Work instructions => Below are several entries. Transcribe exactly those lines that fall from the one with "s_blocked_at : option Z;" through the one with "Definition with_data (d", end lines included.

(Collected data entries)

──────

(* ===== verification/SendBuf.v ===== *)
(** * The sending side of a stream

    src/quiche/quiche/src/stream/send_buf.rs: what the application wrote and
    the peer has not acknowledged, in pieces of which each remembers how much
    of it was sent; acknowledgements drop pieces from the front, losses rewind
    them.  The pieces are those of [RecvBuf], the acknowledged offsets a
    [Ranges] set.  An operation gives its value and the buffer after it; where
    it fails the buffer is unchanged.  Offsets are 64-bit and stay below 2^62,
    so sums do not wrap; differences panic when they would. *)

From S2P Require Import Prelude BTree Ranges QuicError RecvBuf.

Definition SEND_BUFFER_SIZE : Z := 4096.

Record SendBuf := {
  s_data : list RangeBuf;
  s_pos : nat;
  s_off : Z;
  s_emit_off : Z;
  s_buffered_bytes : Z;
  s_max_data : Z;
  s_blocked_at : option Z;
  s_fin_off : option Z;
  s_shutdown : bool;
  s_acked : RangeSet;
  s_error : option Z;
}.

Definition send_new `{w : arch} (max_data : Z) : SendBuf :=
  {| s_data := []; s_pos := 0; s_off := 0; s_emit_off := 0; s_buffered_bytes := 0; s_max_data := max_data;
     s_blocked_at := None; s_fin_off := None; s_shutdown := false; s_acked := default_set; s_error := None |}.

(** The parts that change together: the pieces with their place and count. *)
Definition with_data (d : list RangeBuf) (pos : nat) (buffered : Z) (b : SendBuf) : SendBuf :=
  {| s_data := d; s_pos := pos; s_off := s_off b; s_emit_off := s_emit_off b; s_buffered_bytes := buffered;
     s_max_data := s_max_data b; s_blocked_at := s_blocked_at b; s_fin_off := s_fin_off b;
     s_shutdown := s_shutdown b; s_acked := s_acked b; s_error := s_error b |}.
Definition with_off (o : Z) (b : SendBuf) : SendBuf :=
  {| s_data := s_data b; s_pos := s_pos b; s_off := o; s_emit_off := s_emit_off b;
     s_buffered_bytes := s_buffered_bytes b; s_max_data := s_max_data b; s_blocked_at := s_blocked_at b;
     s_fin_off := s_fin_off b; s_shutdown := s_shutdown b; s_acked := s_acked b; s_error := s_error b |}.
Definition with_emit_off (o : Z) (b : SendBuf) : SendBuf :=
  {| s_data := s_data b; s_pos := s_pos b; s_off := s_off b; s_emit_off := o;
     s_buffered_bytes := s_buffered_bytes b; s_max_data := s_max_data b; s_blocked_at := s_blocked_at b;
     s_fin_off := s_fin_off b; s_shutdown := s_shutdown b; s_acked := s_acked b; s_error := s_error b |}.
Definition with_fin_off (o : option Z) (b : SendBuf) : SendBuf :=
  {| s_data := s_data b; s_pos := s_pos b; s_off := s_off b; s_emit_off := s_emit_off b;
     s_buffered_bytes := s_buffered_bytes b; s_max_data := s_max_data b; s_blocked_at := s_blocked_at b;
     s_fin_off := o; s_shutdown := s_shutdown b; s_acked := s_acked b; s_error := s_error b |}.
Definition with_acked (a : RangeSet) (b : SendBuf) : SendBuf :=
  {| s_data := s_data b; s_pos := s_pos b; s_off := s_off b; s_emit_off := s_emit_off b;
     s_buffered_bytes := s_buffered_bytes b; s_max_data := s_max_data b; s_blocked_at := s_blocked_at b;
     s_fin_off := s_fin_off b; s_shutdown := s_shutdown b; s_acked := a; s_error := s_error b |}.
Definition with_closed (sd : bool) (e : option Z) (b : SendBuf) : SendBuf :=
  {| s_data := s_data b; s_pos := s_pos b; s_off := s_off b; s_emit_off := s_emit_off b;
     s_buffered_bytes := s_buffered_bytes b; s_max_data := s_max_data b; s_blocked_at := s_blocked_at b;
     s_fin_off := s_fin_off b; s_shutdown := sd; s_acked := s_acked b; s_error := e |}.

(** [update_max_data], [update_blocked_at]. *)
Definition send_update_max_data (max_data : Z) (b : SendBuf) : SendBuf :=
  {| s_data := s_data b; s_pos := s_pos b; s_off := s_off b; s_emit_off := s_emit_off b;
     s_buffered_bytes := s_buffered_bytes b; s_max_data := Z.max (s_max_data b) max_data;
     s_blocked_at := s_blocked_at b; s_fin_off := s_fin_off b; s_shutdown := s_shutdown b;
     s_acked := s_acked b; s_error := s_error b |}.
Definition update_blocked_at (at_ : option Z) (b : SendBuf) : SendBuf :=
  {| s_data := s_data b; s_pos := s_pos b; s_off := s_off b; s_emit_off := s_emit_off b;
     s_buffered_bytes := s_buffered_bytes b; s_max_data := s_max_data b;
     s_blocked_at := at_; s_fin_off := s_fin_off b; s_shutdown := s_shutdown b;
     s_acked := s_acked b; s_error := s_error b |}.

(** ** Reading the state *)

(** The first piece of which something is left to send. *)
Fixpoint first_unsent (l : list RangeBuf) : option Z :=
  match l with
  | [] => None
  | b :: l => if negb (rb_empty b) then Some (off_ b) else first_unsent l
  end.

Definition send_off_front (b : SendBuf) : Z := default (s_off b) (first_unsent (drop (s_pos b) (s_data b))).
Definition off_back (b : SendBuf) : Z := s_off b.

Definition send_is_fin (b : SendBuf) : bool :=
  match s_fin_off b with Some f => f =? s_off b | None => false end.

Definition is_complete (b : SendBuf) : bool :=
  match s_fin_off b with Some f => eq_range (s_acked b) (0, f) | None => false end.

Definition is_stopped (b : SendBuf) : bool := match s_error b with Some _ => true | None => false end.

(** The highest contiguously acknowledged offset. *)
Definition ack_off (b : SendBuf) : Z :=
  match iter (s_acked b) with (0, e) :: _ => e | _ => 0 end.

Definition cap `{w : arch} (b : SendBuf) : comp Error Z :=
  match s_error b with
  | Some e => Err (StreamStopped e)
  | None => room ← usub (s_max_data b) (s_off b); mret (as_usize room)
  end.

──────

Task result =>
  s_blocked_at : option Z;
  s_fin_off : option Z;
  s_shutdown : bool;
  s_acked : RangeSet;
  s_error : option Z;
}.

Definition send_new `{w : arch} (max_data : Z) : SendBuf :=
  {| s_data := []; s_pos := 0; s_off := 0; s_emit_off := 0; s_buffered_bytes := 0; s_max_data := max_data;
     s_blocked_at := None; s_fin_off := None; s_shutdown := false; s_acked := default_set; s_error := None |}.

(** The parts that change together: the pieces with their place and count. *)
Definition with_data (d : list RangeBuf) (pos : nat) (buffered : Z) (b : SendBuf) : SendBuf :=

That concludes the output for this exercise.